***** Exercise materials *****
(** What providers ask for: behind a message with calls come the results of exactly these
    calls, one each, before anything else. *)
Fixpoint wire_paired (pending : list pv) (l : list dict) : bool :=
  match l with
  | [] => none pending
  | d :: l =>
      if bool_decide (wire_role d = p_string "tool") then
        bool_decide (wire_result d ∈ pending) && wire_paired (filter (λ i, i ≠ wire_result d) pending) l
      else if bool_decide (wire_role d = p_string "assistant") then
        none pending && bool_decide (NoDup (wire_calls d)) && wire_paired (wire_calls d) l
      else none pending && wire_paired [] l
  end.

Ltac different_keys := let H := fresh in intros H; vm_compute in H; discriminate H.

(** The role is the assistant's, and the calls are these. *)
Definition assistant_with (calls : option pv) (out : dict) : Prop :=
  p_get "role" out = Some (p_string "assistant") ∧ p_get "tool_calls" out = calls.

Lemma with_set calls key v out : key ≠ lit "role" → key ≠ lit "tool_calls" → assistant_with calls out →
  assistant_with calls (od_set key v out).
Proof. intros H1 H2 [H3 H4]. unfold assistant_with, p_get. by rewrite !od_get_set, !decide_False by done. Qed.

Lemma with_put_items calls key items out : lit key ≠ lit "role" → lit key ≠ lit "tool_calls" → assistant_with calls out →
  assistant_with calls (put_items key items out).
Proof. intros. destruct items; [done|]. by apply with_set. Qed.

(** The signatures of thoughts, which become keys of the message. *)
Definition good_key (sign : option text) : Prop := ∀ s, sign = Some s → s ≠ lit "role" ∧ s ≠ lit "tool_calls".
Definition good_keys (m : AssistantMessage) : Prop := ∀ t s r, ThinkingContent t s r ∈ a_content m → good_key s.

Lemma with_textual calls model compat out thinking content : Forall (λ p, good_key p.2) thinking → assistant_with calls out →
  assistant_with calls (_apply_textual_reasoning model compat out thinking content).
Proof.
  intros Hk Ho. unfold _apply_textual_reasoning. destruct thinking as [|[t s] thinking]; [done|].
  apply Forall_inv in Hk. cbn [snd] in Hk. destruct (flag _ _); [apply with_set; [different_keys..|done]|].
  set (s' := match model, s with Some _, Some _ => _ | _, _ => _ end).
  assert (good_key s') as Hk'.
  { subst s'. destruct model, s; try done. case_bool_decide; [|done]. intros x [= <-]. split; different_keys. }
  clearbody s'. destruct s' as [[|c s']|]; [done| |done]. destruct (Hk' _ eq_refl). by apply with_set.
Qed.

Lemma thoughts_good m : good_keys m → Forall (λ p, good_key p.2) (_assistant_reasoning m).2.
Proof.
  intros Hm. cbn [_assistant_reasoning snd]. apply Forall_forall. intros [t s] Hin.
  apply list_elem_of_In, filter_In in Hin as [Hin _]. apply list_elem_of_In, list_elem_of_omap in Hin as (b & Hb & Hs).
  destruct b as [p|t' s' r|c]; try done. destruct (blank t'); [done|]. injection Hs as -> ->. by eapply Hm.
Qed.

Section wire.
Variable float_repr : SpecFloat.spec_float → text.
Variable model : option Model.
Variable compat : OpenAICompat.

Lemma payload_ids m : map (λ c, match c with PDict f => default PNone (p_get "id" f) | _ => PNone end) (_assistant_tool_payloads float_repr m).1 =
  map PStr (ids_of m).
Proof. cbn [_assistant_tool_payloads fst]. unfold ids_of. rewrite !map_map. apply map_ext. intros c. done. Qed.

Lemma payload_none m : none (_assistant_tool_payloads float_repr m).1 = none (calls_of m).
Proof. cbn [_assistant_tool_payloads fst]. by destruct (calls_of m). Qed.

Lemma assistant_wire m : good_keys m → match _convert_assistant_message float_repr model compat m with
  | Some d => wire_role d = p_string "assistant" ∧ wire_calls d = map PStr (ids_of m)
  | None => ids_of m = []
  end.
Proof.
  intros Hm. unfold _convert_assistant_message. pose proof (thoughts_good m Hm) as Hk. destruct (_assistant_reasoning m) as [items thinking].
  pose proof (payload_ids m) as Hids. pose proof (payload_none m) as Hnone. destruct (_assistant_tool_payloads float_repr m) as [calls details].
  cbn [fst snd] in *.
  assert (none calls = true → ids_of m = []) as Hempty by (rewrite Hnone; unfold ids_of; by destruct (calls_of m)).
  destruct (none _ && _ && _ && none calls) eqn:Hn; [apply Hempty; by apply andb_true_iff in Hn as [_ ?]|]. clear Hn. cbn zeta.
  set (out := obj _).
  assert (assistant_with None out) as Ho by by split.
  apply (with_put_items _ "codex_reasoning_items" items) in Ho; [|different_keys..].
  apply (with_textual _ model compat _ thinking (_assistant_text m) Hk) in Ho.
  revert Ho. generalize (_apply_textual_reasoning model compat (put_items "codex_reasoning_items" items out) thinking (_assistant_text m)).
  clear out. intros out Ho.
  assert (assistant_with (match calls with [] => None | _ => Some (PList calls) end) (put_items "tool_calls" calls out)) as H1.
  { destruct calls; [done|]. destruct Ho as [Ho _]. unfold assistant_with, put_items, put, p_get in *.
    rewrite !od_get_set, decide_False, decide_True by (done || different_keys). done. }
  apply (with_put_items _ "reasoning_details" details) in H1; [|different_keys..]. revert H1.
  generalize (put_items "reasoning_details" details (put_items "tool_calls" calls out)). clear out Ho. intros out Ho.
  assert (assistant_with (match calls with [] => None | _ => Some (PList calls) end)
    (if negb (none (_assistant_text m)) && negb (flag "requires_thinking_as_text" compat)
     then put "content" (PStr (_assistant_text m)) out else out)) as H1 by (destruct (_ && _); [apply with_set; [different_keys..|done]|done]).
  revert H1. generalize (if negb (none (_assistant_text m)) && negb (flag "requires_thinking_as_text" compat)
     then put "content" (PStr (_assistant_text m)) out else out). clear out Ho. intros out Ho.
  set (out' := match model, p_get "reasoning_content" out with Some _, None => _ | _, _ => _ end).
  assert (assistant_with (match calls with [] => None | _ => Some (PList calls) end) out') as H1.
  { subst out'. destruct model as [md|]; [|done]. destruct (p_get _ out); [done|]. destruct (_ && _); [apply with_set; [different_keys..|done]|done]. }
  clearbody out'. destruct (negb _ && none calls) eqn:Hend; [apply Hempty; by apply andb_true_iff in Hend as [_ ?]|].
  destruct H1 as [Hrole Hcalls]. unfold wire_role, wire_calls. rewrite Hrole, Hcalls. split; [done|]. by destruct calls.
Qed.

(** A message of another role than the assistant's and a tool's. *)
Lemma wire_other d l : wire_role d ≠ p_string "tool" → wire_role d ≠ p_string "assistant" → wire_paired [] (d :: l) = wire_paired [] l.
Proof. intros H1 H2. cbn [wire_paired]. by rewrite !bool_decide_false by done. Qed.

Lemma wire_no_calls d l : wire_role d = p_string "assistant" → wire_calls d = [] → wire_paired [] (d :: l) = wire_paired [] l.
Proof.
  intros H1 H2. cbn [wire_paired]. rewrite H1, bool_decide_false by different_keys. rewrite bool_decide_true by done.
  rewrite H2. by rewrite bool_decide_true by constructor.
Qed.

Lemma wire_user c l : ∀ d, _convert_message float_repr model compat (User c) = Some d → wire_paired [] (d :: l) = wire_paired [] l.
Proof. intros d. destruct c; intros [= <-]; (rewrite wire_other; [done|different_keys..]). Qed.

Lemma wire_processed l : wire_paired [] (processed :: l) = wire_paired [] l.
Proof. by apply wire_no_calls. Qed.

Lemma filter_PStr id l : filter (λ i, i ≠ PStr id) (map PStr l) = map PStr (without id l).
Proof.
  unfold without. induction l as [|x l IH]; [done|]. cbn [map]. rewrite !filter_cons. case_decide as E; rewrite IH.
  - by rewrite decide_True by congruence.
  - rewrite decide_False; [done|]. intros Hx. apply Hx. congruence.
Qed.

Lemma wire_tool r pending rest : wire_paired pending (_convert_single_tool_result r (Some compat) :: rest) =
  bool_decide (PStr (r_tool_call_id r) ∈ pending) && wire_paired (filter (λ i, i ≠ PStr (r_tool_call_id r)) pending) rest.
Proof. done. Qed.

(** The results at the head of a history. *)
Lemma leading_split l : let '(group, rest) := leading_results l in
  l = map ToolResult group ++ rest ∧ (length rest <= length l)%nat ∧ match rest with ToolResult _ :: _ => False | _ => True end.
Proof.
  induction l as [|[c|m|r] l IH]; cbn; try (split; [done|split; [lia|done]]).
  destruct (leading_results l) as [group rest]. destruct IH as (-> & Hlen & Hrest). split; [done|]. split; [|done].
  cbn in *. lia.
Qed.

Lemma group_wire group rest : ∀ P, paired P (map ToolResult group) = Some [] → wire_paired [] rest = true →
  wire_paired (map PStr P) (map (λ r, _convert_single_tool_result r (Some compat)) group ++ rest) = true.
Proof.
  induction group as [|r group IH]; intros P Hp Hrest; cbn [map app paired] in *; [by injection Hp as ->|].
  case_bool_decide as Hin; [|done]. rewrite wire_tool. rewrite bool_decide_true by by apply list_elem_of_fmap_2.
  rewrite filter_PStr. by apply IH.
Qed.

Lemma group_images_wire group P rest : paired P (map ToolResult group) = Some [] → wire_paired [] rest = true →
  wire_paired (map PStr P) ((_convert_tool_result_group model compat group).1 ++ rest) = true.
Proof.
  intros Hp Hrest. unfold _convert_tool_result_group. set (parts := match model with Some md => _ | None => [] end).
  clearbody parts. destruct parts as [|part parts]; cbn [fst]; [by apply group_wire|]. rewrite <-app_assoc. apply group_wire; [done|].
  assert (∀ c, wire_paired [] (obj [("role", p_string "user"); ("content", c)]%string :: rest) = true) as Hu.
  { intros c. rewrite wire_other; [done|different_keys..]. }
  destruct (flag _ compat); cbn [app]; [rewrite wire_processed|]; apply Hu.
Qed.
*****
What is required:
Word for word, restate the lines of the listing above starting at the line with "None => ids_of m = []" and ending at the line with "assert (none calls", and nothing outside them.

Solution:
  | None => ids_of m = []
  end.
Proof.
  intros Hm. unfold _convert_assistant_message. pose proof (thoughts_good m Hm) as Hk. destruct (_assistant_reasoning m) as [items thinking].
  pose proof (payload_ids m) as Hids. pose proof (payload_none m) as Hnone. destruct (_assistant_tool_payloads float_repr m) as [calls details].
  cbn [fst snd] in *.
  assert (none calls = true → ids_of m = []) as Hempty by (rewrite Hnone; unfold ids_of; by destruct (calls_of m)).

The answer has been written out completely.